United States District Court, D. Colorado

September 24, 2019

DIOGENES ALDAMA, individually and on behalf of all similarly situated individuals, Plaintiff,
v.
FAT ALLEY, INC., and ROBERT E. O’DELL, Defendants.

          ORDER GRANTING PLAINTIFF’S MOTION FOR CONDITIONAL COLLECTIVE ACTION CERTIFICATION

          William J. Martínez, United States District Judge.

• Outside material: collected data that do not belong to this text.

Definition validate_tool_arguments (t : Tool) (arguments : json) : option string :=
  match arguments with
  | JObj d =>
      match List.find (fun n => negb (dmem n d)) (required_arguments t) with
      | Some n => Some ("missing required argument " ++ quoted n)
      | None =>
          match List.find (fun kv => negb (argument_ok t kv)) d with
          | Some kv => Some ("argument " ++ quoted kv.1 ++ " must be of type " ++
                             default "" (dget kv.1 (argument_types t)))
          | None => None
          end
      end
  | _ => Some "arguments must be a JSON object"
  end.

(** ** The wave *)

(** What executing a tool can do. *)
Inductive tool_outcome : Type :=
  | Produced (output : json) (error : option string) (is_error : bool)
  | ToolTimedOut (deadline_expired : bool)
  | ToolRaised (message : string).

(** One entry of the results; its [latency_ms], a clock difference, is left out. *)
Record tool_result : Type := {
  result_tool : string;
  result_call_id : option string;
  result_output : json;
  result_error : option string;
  denied : bool;
  deduplicated : bool;
  result_side_effect : option ToolSideEffect   (** present once the side effect matters *)
}.

Section wave.
Context {S : Type} `{OperationStore S}.
Context (tools : list (string * Tool)) (side_effects : list (string * string)).
Context (policy : option AgentPolicy) (identity : option InvocationIdentity).
Context (use_registry skip_side_effect_approval : bool).
(** [uuid4()], [str(key)] of a truthy non-string key, and what call [n] does;
    [record_ok n] is whether storing its result succeeded. *)
Context (fresh_id : nat -> string) (py_str : json -> string).
Context (execute : nat -> tool_outcome) (record_ok : nat -> bool).

Definition side_effect_of (n : string) (t : Tool) : ToolSideEffect :=
  normalize_tool_side_effect
    (Some (opt_or (dget n side_effects) (tool_side_effect t))).

Definition retry_class (s : ToolSideEffect) : RetryClassification :=
  match s with read_only => SAFE | idempotent => IDEMPOTENT | unsafe => UNSAFE end.

Definition bound_tenant : option string :=
  match identity with
  | Some i => match user i with Some u => Identity.tenant_id u | None => None end
  | None => None
  end.

Definition new_operation (n : nat) (nm : string) (args : list (string * json))
    (rc : RetryClassification) : Operation :=
  {| operation_id := fresh_id n;
     idempotency_key :=
       match dget "idempotency_key" args with
       | Some v => if py_truthy v then Some (match v with JStr s => s | _ => py_str v end) else None
       | None => None
       end;
     SideEffects.tenant_id := bound_tenant;
     name := nm; arguments := args; retry_classification := rc |}.

Record wave_state : Type := {
  store : S;
  results : list tool_result;
  executed : list (nat * tool_request);   (** calls handed to a tool, oldest first *)
  attempted_tools : list string;
  calls : nat
}.

Definition plain_result (r : tool_request) (out : json) (err : option string) (den dedup : bool)
    (se : option ToolSideEffect) :=
  {| result_tool := request_name r; result_call_id := request_id r; result_output := out;
     result_error := err; denied := den; deduplicated := dedup;
     result_side_effect := se |}.

Definition push (w : wave_state) (res : tool_result) : wave_state :=
  {| store := store w; results := results w ++ [res]; executed := executed w;
     attempted_tools := attempted_tools w; calls := calls w |}.
(* ===== verification/AgentLoop.v ===== *)
(** * The agent loop

    [AdkRuntime._invoke_inner] of [runtimes/adk/runtime.py]: load a checkpoint
    or a paused approval, build the transcript, alternate model turns with tool
    waves until the model stops asking for tools, and persist the turn.  The
    model, the knowledge retrieval and the serializer are parameters; session
    provider and approval store are the in-memory ones; checkpoint and
    operation stores are any that meet their interfaces.  Spans, metrics, logs
    and audit records are left out. *)

From S2P Require Import Prelude Json Identity Policy Resilience Approvals Invocation.
From S2P Require Import SideEffects Tools Session Checkpoint.
Import Policy Resilience SideEffects Tools Session Checkpoint.

Module AgentLoop.
Local Open Scope string_scope.

Record AgentRequest : Type := {
  req_id : string;
  req_session : option string;
  req_input : list (string * json);
  req_continuation : option string;
  req_decision : option string;
  req_checkpoint : option string;
  req_timeout : option Q
}.

(** [AgentRequest.__post_init__]: the combinations it rejects. *)
Definition validate_request (r : AgentRequest) : result exn unit :=
  if match req_timeout r with None => false | Some t => (t <=? 0)%clock end
  then Err (raise ValueError "timeout_seconds must be greater than zero")
  else if negb (match req_decision r with
           | None => true | Some d => String.eqb d "approve" || String.eqb d "deny" end)
  then Err (raise ValueError "approval_decision must be 'approve' or 'deny'")
  else if bool_decide (is_Some (req_continuation r)) && bool_decide (req_decision r = None)
  then Err (raise ValueError "continuation_id requires approval_decision")
  else if match req_checkpoint r with None => false | Some c => py_blank c end
  then Err (raise ValueError "checkpoint_id must not be empty")
  else if bool_decide (is_Some (req_checkpoint r)) && bool_decide (is_Some (req_continuation r))
  then Err (raise ValueError "checkpoint_id cannot be combined with continuation_id")
  else Ok tt.
(* ===== verification/Registry.v ===== *)
(** * The agent registry of the control plane

    [cloud/descriptors.py] and [cloud/registry.py]: descriptors with their wire
    contract, the lease-based registry in memory and in SQLite, and the HTTP
    handlers on top.  A SQLite table is an association list keyed by its
    primary key; the JSON text of a column is the value it denotes, with the
    keys in the order [sort_keys] gives. *)

From S2P Require Import Prelude Json.

Module Registry.
Local Open Scope string_scope.

(** ** Descriptors *)

Record SkillDescriptor : Type := {
  skill_id : string; skill_name : string; skill_description : string; tags : list string
}.

Record AgentDescriptor : Type := {
  schema_version : string;
  name : string;
  version : string;
  description : string;
  a2a_protocol_version : string;
  card_url : string;
  card_fingerprint : string;
  skills : list SkillDescriptor;
  capabilities : list (string * bool);
  labels : list (string * string);
  visibility : list string
}.

Definition CLOUD_SCHEMA_VERSION : string := "v1alpha1".

Inductive error : Type :=
  | DescriptorError (what : string)
  | DescriptorCardMismatchError (mismatches : list string)
  | UnknownAgentError (what : string).

(** [asdict(self)] *)
Definition strings (l : list string) : json := JList (JStr <$> l).

Definition skill_dict (s : SkillDescriptor) : json :=
  JObj [("id", JStr (skill_id s)); ("name", JStr (skill_name s));
        ("description", JStr (skill_description s)); ("tags", strings (tags s))].

Definition to_dict (d : AgentDescriptor) : list (string * json) :=
  [("schema_version", JStr (schema_version d)); ("name", JStr (name d));
   ("version", JStr (version d)); ("description", JStr (description d));
   ("a2a_protocol_version", JStr (a2a_protocol_version d)); ("card_url", JStr (card_url d));
   ("card_fingerprint", JStr (card_fingerprint d)); ("skills", JList (skill_dict <$> skills d));
   ("capabilities", JObj (prod_map id JBool <$> capabilities d));
   ("labels", JObj (prod_map id JStr <$> labels d)); ("visibility", strings (visibility d))].

(** *** The wire contract [AgentDescriptorContract] *)

Definition opt_field {A} (d : list (string * json)) (k : string) (dflt : A) (f : json -> option A)
  : option A := match dget k d with Some j => f j | None => Some dflt end.
Definition req_field {A} (d : list (string * json)) (k : string) (f : json -> option A) : option A :=
  dget k d ≫= f.

Definition as_str (j : json) : option string := match j with JStr s => Some s | _ => None end.
Definition as_nonempty (j : json) : option string :=
  match j with JStr s => if str_truthy s then Some s else None | _ => None end.
Definition as_strings (j : json) : option (list string) :=
  match j with JList l => mapM as_str l | _ => None end.
Definition as_labels (j : json) : option (list (string * string)) :=
  match j with JObj d => mapM (fun kv => pair kv.1 <$> as_str kv.2) d | _ => None end.

(** [^(?:[0-9a-f]{64})?$] *)
Definition fingerprint_ok (s : string) : bool :=
  negb (str_truthy s) ||
  is_hex64 s.
Definition as_fingerprint (j : json) : option string :=
  match j with JStr s => if fingerprint_ok s then Some s else None | _ => None end.

Definition only_keys (allowed : list string) (d : list (string * json)) : bool :=
  forallb (fun kv => memb kv.1 allowed) d.

Definition skill_keys : list string := ["id"; "name"; "description"; "tags"].
Definition descriptor_keys : list string :=
  ["schema_version"; "name"; "version"; "description"; "a2a_protocol_version"; "card_url";
   "card_fingerprint"; "skills"; "capabilities"; "labels"; "visibility"].
(* ===== verification/ConfigPlane.v ===== *)
(** * The configuration plane

    [cloud/config.py] and [cloud/config_client.py]: versioned definitions and
    overlays per agent, in memory and in SQLite, the HTTP handlers over either
    store, and the client that falls back to its last good copy.  The
    validators of definitions and overlays, the digest and the JSON text are
    parameters.  A payload is a value: each request brings its own, each
    answer is serialized, and nobody writes to a body the client returned. *)

From S2P Require Import Prelude Json.

Module ConfigPlane.
Local Open Scope string_scope.

Record ConfigRecord : Type := {
  agent : string;
  kind : string;
  version : Z;
  payload : list (string * json);
  digest : string;
  created_at : Q
}.

Inductive config_error : Type :=
  | ConfigValidationError (what : string)
  | NoStored (a k : string)               (** [KeyError]: nothing stored *)
  | NoVersion (a k : string) (v : Z)      (** [KeyError]: no such version *)
  | IntegrityError.                       (** the primary key exists already *)

(** The changes; [now] is the clock reading of the call. *)
Inductive change : Type :=
  | StoreDefinition (a : string) (p : list (string * json))
  | StoreOverlay (a : string) (p : list (string * json))
  | Rollback (a k : string) (to_version : Z).

(** What a store promises to its clients: of the versions it has numbered, none
    changes and none that is gone comes back; the number of the latest version
    never goes down, a new version takes the next number and is the latest, and a
    rollback brings back the content with that digest. *)
Class ConfigStore (S : Type) : Type := {
  cs_apply : S -> change -> Q -> result config_error ConfigRecord * S;
  cs_get : S -> string -> string -> option Z -> result config_error ConfigRecord;
  cs_history : S -> string -> string -> list ConfigRecord;
  cs_latest : S -> string -> string -> Z;
  cs_ok : S -> Prop;
  cs_apply_ok : forall s c now, cs_ok s -> cs_ok (cs_apply s c now).2;
  cs_numbered : forall s a k v r, cs_ok s -> cs_get s a k (Some v) = Ok r ->
    agent r = a /\ kind r = k /\ version r = v /\ (1 <= v <= cs_latest s a k)%Z;
  cs_latest_grows : forall s c now a k, cs_ok s ->
    (cs_latest s a k <= cs_latest (cs_apply s c now).2 a k)%Z;
  cs_kept : forall s c now a k v r, cs_ok s -> (v <= cs_latest s a k)%Z ->
    cs_get (cs_apply s c now).2 a k (Some v) = Ok r -> cs_get s a k (Some v) = Ok r;
  cs_new : forall s c now r s', cs_ok s -> cs_apply s c now = (Ok r, s') ->
    version r = (cs_latest s (agent r) (kind r) + 1)%Z /\
    cs_get s' (agent r) (kind r) (Some (version r)) = Ok r /\
    cs_get s' (agent r) (kind r) None = Ok r;
  cs_rollback : forall s a k v t now r s', cs_ok s -> cs_get s a k (Some v) = Ok t ->
    cs_apply s (Rollback a k v) now = (Ok r, s') -> agent r = a /\ kind r = k /\ digest r = digest t
}.

Section stores.
(** [load_definition_from_dict], [EnvironmentOverlay.model_validate]: the
    message of the exception, if any; [sha256] and [json.dumps]. *)
Context (load_definition validate_overlay : list (string * json) -> option string).
Context (sha256 : string -> string) (dumps : json -> string).

Definition digest_of (p : list (string * json)) : string := sha256 (dumps (sort_keys (JObj p))).

Definition kind_error : config_error := ConfigValidationError "kind must be definition or overlay".
Definition agent_error : config_error := ConfigValidationError "agent name must not be empty".

(** The payload is refused with this message. *)
Definition invalid (k : string) (p : list (string * json)) : option string :=
  if String.eqb k "definition" then (fun m => "invalid definition: " ++ m) <$> load_definition p
  else (fun m => "invalid overlay: " ++ m) <$> validate_overlay p.

(** ** In memory *)

Abbreviation InMemoryConfigStore := (list ((string * string) * list ConfigRecord)) (only parsing).

Definition versions (s : InMemoryConfigStore) (a k : string) : list ConfigRecord :=
  default [] (dget (a, k) s).

Definition store_record (s : InMemoryConfigStore) (a k : string) (p : list (string * json)) (now : Q)
  : result config_error ConfigRecord * InMemoryConfigStore :=
  if negb (str_truthy a) then (Err agent_error, s)
  else
    let vs := versions s a k in
    let r := {| agent := a; kind := k; version := Z.of_nat (length vs) + 1; payload := p;
                digest := digest_of p; created_at := now |} in
    (Ok r, dset (a, k) (vs ++ [r])%list s).

Definition store_validated (s : InMemoryConfigStore) (a k : string) (p : list (string * json)) (now : Q)
  : result config_error ConfigRecord * InMemoryConfigStore :=
  match invalid k p with
  | Some m => (Err (ConfigValidationError m), s)
  | None => store_record s a k p now
  end.

Definition store_definition s a p now := store_validated s a "definition" p now.
Definition store_overlay s a p now := store_validated s a "overlay" p now.

Definition get (s : InMemoryConfigStore) (a k : string) (v : option Z) : result config_error ConfigRecord :=
  let vs := versions s a k in
  match v with
  | None => match last vs with Some r => Ok r | None => Err (NoStored a k) end
  | Some v =>
      match List.find (fun r => Z.eqb (version r) v) vs with
      | Some r => Ok r
      | None => Err (NoVersion a k v)
      end
  end.

Definition history (s : InMemoryConfigStore) (a k : string) : list ConfigRecord := versions s a k.

Definition rollback (s : InMemoryConfigStore) (a k : string) (to_version : Z) (now : Q)
  : result config_error ConfigRecord * InMemoryConfigStore :=
  match get s a k (Some to_version) with
  | Err e => (Err e, s)
  | Ok target => store_record s a k (payload target) now
  end.

Definition mem_apply (s : InMemoryConfigStore) (c : change) (now : Q) :=
  match c with
  | StoreDefinition a p => store_definition s a p now
  | StoreOverlay a p => store_overlay s a p now
  | Rollback a k v => rollback s a k v now
  end.

(** ** In SQLite *)

Record SqliteConfigStore : Type := {
  retention_seconds : option Q;
  rows : list ConfigRecord     (** [payload_json] as the value it denotes *)
}.

Definition with_rows (s : SqliteConfigStore) (l : list ConfigRecord) : SqliteConfigStore :=
  {| retention_seconds := retention_seconds s; rows := l |}.

(** [WHERE agent = ? AND kind = ?] *)
Definition of_key (a k : string) (r : ConfigRecord) : bool :=
  String.eqb (agent r) a && String.eqb (kind r) k.
Definition select (s : SqliteConfigStore) (a k : string) : list ConfigRecord :=
  filterb (of_key a k) (rows s).

Definition has_version (v : Z) (r : ConfigRecord) : bool := Z.eqb (version r) v.

(** [COALESCE(MAX(version), 0)] *)
Definition max_version (l : list ConfigRecord) : Z :=
  match l with [] => 0%Z | r :: l => foldr Z.max (version r) (version <$> l) end.

Definition sql_validate (a k : string) (p : list (string * json)) : result config_error unit :=
  if negb (str_truthy a) then Err agent_error
  else if negb (memb k ["definition"; "overlay"]) then Err kind_error
  else match invalid k p with Some m => Err (ConfigValidationError m) | None => Ok tt end.

(** Old records of the key go once the new version is in. *)
Definition outdated (s : SqliteConfigStore) (a k : string) (v : Z) (now : Q) (r : ConfigRecord) : bool :=
  match retention_seconds s with
  | None => false
  | Some t => of_key a k r && (created_at r <? now - t)%clock && negb (has_version v r)
  end.

Definition sql_store (s : SqliteConfigStore) (a k : string) (p : list (string * json)) (now : Q)
  : result config_error ConfigRecord * SqliteConfigStore :=
  match sql_validate a k p with
  | Err e => (Err e, s)
  | Ok _ =>
      let v := (max_version (select s a k) + 1)%Z in
      let r := {| agent := a; kind := k; version := v; payload := sorted_dict p;
                  digest := digest_of p; created_at := now |} in
      if existsb (fun x => of_key a k x && has_version v x) (rows s) then (Err IntegrityError, s)
      else (Ok r, with_rows s (filterb (fun x => negb (outdated s a k v now x)) (rows s ++ [r])%list))
  end.

Definition desc (x y : ConfigRecord) : bool := Z.leb (version y) (version x).
Definition asc (x y : ConfigRecord) : bool := Z.leb (version x) (version y).

Definition sql_get (s : SqliteConfigStore) (a k : string) (v : option Z) : result config_error ConfigRecord :=
  if negb (str_truthy a) then Err agent_error
  else if negb (memb k ["definition"; "overlay"]) then Err kind_error
  else
    match v with
    | None => match head (sort_by desc (select s a k)) with Some r => Ok r | None => Err (NoStored a k) end
    | Some v =>
        match List.find (has_version v) (select s a k) with
        | Some r => Ok r
        | None => Err (NoVersion a k v)
        end
    end.

Definition sql_history (s : SqliteConfigStore) (a k : string) : list ConfigRecord :=
  sort_by asc (select s a k).

Definition sql_rollback (s : SqliteConfigStore) (a k : string) (to_version : Z) (now : Q)
  : result config_error ConfigRecord * SqliteConfigStore :=
  match sql_get s a k (Some to_version) with
  | Err e => (Err e, s)
  | Ok target => sql_store s a k (payload target) now
  end.

Definition sql_apply (s : SqliteConfigStore) (c : change) (now : Q) :=
  match c with
  | StoreDefinition a p => sql_store s a "definition" p now
  | StoreOverlay a p => sql_store s a "overlay" p now
  | Rollback a k v => sql_rollback s a k v now
  end.

(** ** The in-memory store keeps its promises *)

(** Records are numbered from one, in order, under their own key. *)
Definition numbered (a k : string) (l : list ConfigRecord) : Prop :=
  forall i r, l !! i = Some r -> version r = (Z.of_nat i + 1)%Z /\ agent r = a /\ kind r = k /\
                                 digest r = digest_of (payload r).
Definition mem_ok (s : InMemoryConfigStore) : Prop := forall a k, numbered a k (versions s a k).
Definition mem_latest (s : InMemoryConfigStore) (a k : string) : Z := Z.of_nat (length (versions s a k)).
(* ===== verification/Memory.v ===== *)
(** * Memory: the in-memory provider

    [micro_agent/memory/memory.py].  Entries are Python objects that callers
    keep: [store] puts the caller's object into the table, [search] and
    [list_entries] hand out the stored objects and only [get] copies.  So
    entries live in a heap and the table holds references.  A clock reading is
    an argument for each [monotonic()] of the code. *)

From S2P Require Import Prelude Json.

Module Memory.
Local Open Scope string_scope.

Record MemoryEntry : Type := {
  key : string;
  value : json;
  scope : string;
  metadata : list (string * json);
  tenant_id : option string;
  version : Z
}.

Record MemoryPolicy : Type := {
  auto_store : bool;
  max_entries : option Z;
  ttl_seconds : option Z
}.

Definition default_policy : MemoryPolicy :=
  {| auto_store := false; max_entries := None; ttl_seconds := None |}.

(** An optional integer that is not a boolean and at least [low]. *)
Definition bounded_int (low : Z) (what : string) (j : json) : result string (option Z) :=
  match j with
  | JNull => Ok None
  | JInt z => if (z <? low)%Z then Err what else Ok (Some z)
  | _ => Err what
  end.
Lemma accepts_parameter q v :
  type q ∈ parameter_types ->
  accepts (JObj (parameter_schema q)) v = (String.eqb (type q) "any" || schema_type (type q) v).
Proof.
  intros Ht. unfold parameter_schema. generalize (description q), (default q). intros txt def.
  unfold parameter_types in Ht. repeat (apply elem_of_cons in Ht as [->|Ht]); [..|by apply elem_of_nil in Ht].
  all: destruct def, (opt_truthy txt) eqn:E; unfold annotate; rewrite E;
    lazy -[schema_type andb forallb accepts opt_or]; cbn; rewrite ?andb_true_r; try done.
  all: destruct v as [| | | | |xs|]; try done; cbn; rewrite ?andb_true_r; induction xs as [|x xs IH]; [done | exact IH].
Qed.

Lemma schema_properties_keys c : NoDup (name <$> c) -> dkeys (schema_properties c) = name <$> c /\
  forall q, q ∈ c -> dget (name q) (schema_properties c) = Some (JObj (parameter_schema q)).
Proof.
  intros Hnd. unfold schema_properties. assert (Hks : dkeys ((fun q => (name q, JObj (parameter_schema q))) <$> c) = name <$> c).
  { unfold dkeys. by rewrite <-list_fmap_compose. }
  rewrite dict_of_id by by rewrite Hks. split; [done|].
  intros q Hq. apply elem_dget; [by rewrite Hks|]. apply list_elem_of_fmap. by exists q.
Qed.

Definition schema_conforms (c : contract) (d : list (string * json)) : Prop :=
  (forall q, q ∈ c -> required q = true -> is_Some (dget (name q) d)) /\
  (forall q v, q ∈ c -> dget (name q) d = Some v ->
     (String.eqb (type q) "any" || schema_type (type q) v) = true) /\
  (forall k, k ∈ dkeys d -> k ∈ name <$> c).

Lemma accepts_contract c v :
  contract_ok c -> accepts (JObj (output_contract_json_schema c)) v = true <->
                   exists d, v = JObj d /\ schema_conforms c d.
Proof.
  intros [Hnd Hty]. destruct (schema_properties_keys c Hnd) as [Hkeys Hget].
  assert (Hreq : forall d : list (string * json), forallb (fun n => match n with JStr s => dmem s d | _ => true end) (JStr <$> required_names c) = true
                   <-> forall q, q ∈ c -> required q = true -> is_Some (dget (name q) d)).
  { intros d. rewrite forallb_elem. unfold required_names. split.
    - intros H q Hq Hr. apply dmem_get, (H (JStr (name q))). apply list_elem_of_fmap. exists (name q). split; [done|].
      apply list_elem_of_fmap. exists q. split; [done|]. by apply elem_of_filterb.
    - intros H j Hj. apply list_elem_of_fmap in Hj as (n & -> & Hn).
      apply list_elem_of_fmap in Hn as (q & -> & [Hq Hr]%elem_of_filterb). by apply dmem_get, H. }
  assert (Hprops : forall d : list (string * json), forallb (fun p => match dget p.1 d with Some w => accepts p.2 w | None => true end) (schema_properties c) = true
                   <-> forall q w, q ∈ c -> dget (name q) d = Some w -> (String.eqb (type q) "any" || schema_type (type q) w) = true).
  { intros d. rewrite forallb_elem. rewrite Forall_forall in Hty. split.
    - intros H q w Hq Hw. specialize (H _ (dget_elem _ _ _ (Hget q Hq))). cbn [fst snd] in H. rewrite Hw in H.
      rewrite <-accepts_parameter; [done | by apply Hty].
    - intros H [k sch] Hin. cbn [fst snd].
      assert (Hk : k ∈ name <$> c) by (rewrite <-Hkeys; apply list_elem_of_fmap; by exists (k, sch)).
      apply list_elem_of_fmap in Hk as (q & -> & Hq). apply elem_dget in Hin; [|by rewrite Hkeys].
      rewrite (Hget q Hq) in Hin. injection Hin as <-. destruct (dget (name q) d) as [w|] eqn:Hw; [|done].
      rewrite accepts_parameter; [by apply H | by apply Hty]. }
  assert (Hadd : forall d : list (string * json), forallb (fun f => dmem f.1 (schema_properties c)) d = true <-> forall k, k ∈ dkeys d -> k ∈ name <$> c).
  { intros d. rewrite forallb_elem, <-Hkeys. unfold dkeys, dmem. split.
    - intros H k (kv & -> & Hin)%list_elem_of_fmap. by apply memb_true, H.
    - intros H kv Hin. apply memb_true, H, list_elem_of_fmap. by exists kv. }
  unfold output_contract_json_schema, schema_conforms.
  destruct v as [| | | | | |d]; try (split; [destruct (required_names c); cbn; intros; done | by intros (? & ? & _)]).
  transitivity (forallb (fun n => match n with JStr s => dmem s d | _ => true end) (JStr <$> required_names c) = true /\
    forallb (fun p => match dget p.1 d with Some w => accepts p.2 w | None => true end) (schema_properties c) = true /\
    forallb (fun f => dmem f.1 (schema_properties c)) d = true).
  - destruct (required_names c) as [|n ns]; [|rewrite dset_fresh by reflexivity]; cbn -[schema_properties].
    + rewrite !andb_true_iff. tauto.
    + rewrite !andb_true_iff. tauto.
  - rewrite Hreq, Hprops, Hadd. split; [intros H; by exists d | by intros (? & [= <-] & H)].
Qed.

(** The schema that a provider is given for a contract accepts exactly the
    objects that pass the contract, but for whole floats: JSON Schema takes
    them for integers and the contract does not. *)
Theorem contract_schema_agrees c v :
  contract_ok c -> c <> [] ->
  (is_ok (validate_output c v) = true <->
   accepts (JObj (output_contract_json_schema c)) v = true /\
   forall d q x, v = JObj d -> q ∈ c -> type q = "integer" -> dget (name q) d <> Some (JFloat x)).
Proof.
  intros Hc Hne. rewrite accepts_contract by done.
  assert (Hok : is_ok (validate_output c v) = true <-> exists d, v = JObj d /\ conforms c d).
  { unfold validate_output. destruct (validate_contract c v) as [[]|e] eqn:E.
    - apply validate_contract_ok in E as [?|?]; [done|]. by split.
    - split; [done|]. intros H. assert (validate_contract c v = Ok tt); [apply validate_contract_ok; by right | congruence]. }
  rewrite Hok. destruct Hc as [_ Hty]. rewrite Forall_forall in Hty.
  assert (Htype : forall q w, q ∈ c -> type q <> "integer" \/ (forall x, w <> JFloat x) ->
            has_type w (type q) <-> (String.eqb (type q) "any" || schema_type (type q) w) = true).
  { intros q w Hq Hn. rewrite <-matches_type_iff. unfold schema_type.
    destruct (String.eqb_spec (type q) "any") as [->|]; [done|].
    destruct (String.eqb_spec (type q) "integer") as [Hi|]; [|done].
    destruct Hn as [?|Hn]; [done|]. rewrite Hi. destruct w as [| | |x| | |]; try done. by destruct (Hn x). }
  split.
  - intros (d & -> & Hr & Ht & Hk). split.
    + exists d. split; [done|]. split_and!; [done| |done]. intros q w Hq Hw. pose proof (Ht q w Hq Hw) as Hwt.
      apply Htype; [done| |done]. destruct (decide (type q = "integer")) as [Hi|]; [|by left].
      right. intros x ->. rewrite Hi in Hwt. by inversion Hwt.
    + intros d' q x [= <-] Hq Hi Hx. specialize (Ht q _ Hq Hx). rewrite Hi in Ht. by inversion Ht.
  - intros [(d & -> & Hr & Ht & Hk) Hf]. exists d. split; [done|]. split_and!; [done| |done].
    intros q w Hq Hw. apply Htype; [done| |by apply Ht].
    destruct (decide (type q = "integer")) as [Hi|]; [|by left]. right. intros x ->. by destruct (Hf d q x).
Qed.

(** ** Examples *)

Definition answer : contract :=
  [{| name := "text"; type := "string"; description := Some "the answer"; required := true; default := JNull |};
   {| name := "score"; type := "integer"; description := None; required := false; default := JInt 0 |}].

Example answer_errors :
  validate_output answer (JObj [("score", JFloat 2); ("x", JNull)]) =
  Err ("output", [MissingRequired "text"; WrongType "score" "integer" "float"; UnknownFields ["x"]]).
Proof. reflexivity. Qed.

Lemma contract_schema_agrees_witness :
  accepts (JObj (output_contract_json_schema answer)) (JObj [("text", JStr "hi")]) = true /\
  accepts (JObj (output_contract_json_schema answer)) (JObj [("text", JStr "hi"); ("score", JFloat 2)]) = true /\
  is_ok (validate_output answer (JObj [("text", JStr "hi")])) = true.
Proof.
  split; [reflexivity|]. split; [reflexivity|].
  apply (contract_schema_agrees answer (JObj [("text", JStr "hi")])).
  - split; [|repeat constructor; set_solver]. apply NoDup_cons. split; [set_solver | apply NoDup_singleton].
  - discriminate.
  - split; [reflexivity|]. intros d q x [= <-] Hq Hi.
    repeat (apply elem_of_cons in Hq as [->|Hq]); [..|by apply elem_of_nil in Hq]; vm_compute; discriminate.
Defined.

End Contracts.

         Plaintiff Diogenes Aldama brings this action against Fat Alley, Inc. (also known as “Oak” or “the New Fat Alley, ” and referred to below as “Oak/New Fat Alley”) and Robert E. O’Dell (together, Defendants”) for alleged violations of the Fair Labor Standards Act (“FLSA”), 29 U.S.C. §§ 201 et seq., and similar Colorado state laws. (ECF No. 1 ¶¶ 3–5, 13.) Aldama alleges that he was employed as a restaurant worker at Oak/New Fat Alley, and Defendants failed to pay him overtime wages as required by the FLSA and Colorado state law.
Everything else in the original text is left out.